Slip-Slop-Slap (originally Slip! Slop! Slap!) is a mnemonic slogan for reducing unhealthy sun exposure by slipping on a shirt or rash guard, slopping on sunblock, and slapping on a sun hat. It was prominent in Australia and New Zealand during the 1980s, originating as the jingle in a televised public service announcement in which an anthropomorphic mascot named Sid the Seagull would sing and dance to the phrase. 

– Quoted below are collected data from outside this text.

Lemma load_data_branches_on_classify_mode_witness :
  load_data sample_env sample_args sample_state =
    (Ret (VFrame 5 100, VObject 7, VObject 8), sample_state_after_load_data)
  <->
  exists df unique_img_ids balanced_dataset valid_df,
    let evs := load_data_events (SBool false) df unique_img_ids
                 balanced_dataset (VFrame 5 100) valid_df (VObject 7)
                 (VObject 8) in
    answered sample_env (trace sample_state) evs /\
    sample_state_after_load_data =
      State (trace sample_state ++ evs) (heap sample_state)
        (next_loc sample_state).
Proof.
  apply (load_data_branches_on_classify_mode sample_env sample_args
           sample_state (SBool false)).
  vm_compute. reflexivity.
Defined.

(** Without [--classify_mode] the sample run drops the empty images. *)
Example sample_load_data_calls :
  map ev_call (trace sample_state_after_load_data) =
  [load_dataset; get_unique_img_ids (VFrame 1 1000);
   drop_empty_images (VObject 2);
   get_train_val_datasets (VFrame 1 1000) (VObject 4);
   split_validation_dataset (VFrame 6 20) (SBool false)].
Proof. vm_compute. reflexivity. Qed.

Lemma unknown_model_name_raises_witness :
  fit (sample_model "unet2") (sample_model "simple_unet")
    (sample_model "ternaus_v1") (sample_model "ternaus_v2")
    (sample_model "vgg19_v1") (sample_model "vgg19_v2")
    (sample_model "resnet50_v1") 99 9 48 sample_env
    (VFrame 5 100) (VObject 7) (VObject 8) sample_args
    sample_state_unknown_model =
  (Raise (Exn AttributeError "get_model"), sample_state_unknown_model).
Proof.
  apply (unknown_model_name_raises
           (sample_model "unet2") (sample_model "simple_unet")
           (sample_model "ternaus_v1") (sample_model "ternaus_v2")
           (sample_model "vgg19_v1") (sample_model "vgg19_v2")
           (sample_model "resnet50_v1") 99 9 48 sample_env
           (VFrame 5 100) (VObject 7) (VObject 8) sample_args
           sample_state_unknown_model (SStr "no_such_model") (SBool false)).
  - vm_compute. reflexivity.
  - vm_compute. reflexivity.
  - vm_compute. reflexivity.
Defined.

The campaign, originally funded by public donations, was launched by Cancer Council Victoria in 1981 to combat high rates of skin cancer in Australia, and achieved high nationwide awareness over its original run. It was briefly and less successfully revived in 2010, with Sid the Seagull singing to a revised jingle "Slip, Slop, Slap, Seek and Slide", adding seeking shade and sliding on wraparound sunglasses to the advice. An alternate version known as "Slip, Slop, Slap and Wrap" was used in New Zealand, where the mascot was a tiger prawn named Tiger, voiced by Ants from What Now. Some Canadian cities have also started their own Slip-Slop-Slap campaigns. In Britain, it was featured in a BBC Breakfast report on 27 June 2011.

Effect on cancer rates 
Since this campaign was introduced along with advertisements and a jingle, the incidence of the two most common forms of skin cancer (basal-cell carcinoma and squamous cell carcinoma) in Australia has decreased. However, the incidence of melanoma, the most lethal form of skin cancer, has increased. However, statistical analysis from the Australian Government's Australian Institute of Health and Welfare found this increased incidence risk is almost entirely in the older (over-60 years) population, who lived the majority of their lives before the importance of sun safety was widely known, whereas the rate of incidence of melanoma by age 30 has consistently dropped from its peak in 1997, having halved in the time to 2020. Meanwhile, risk of melanoma incidence by age 60 has remained stable since 2011. An epidemiological study published in 2002 concluded that skin cancer increases could not be associated with the use of sun creams, and recommended continued use of the current campaigns as a means to reduce melanoma risk.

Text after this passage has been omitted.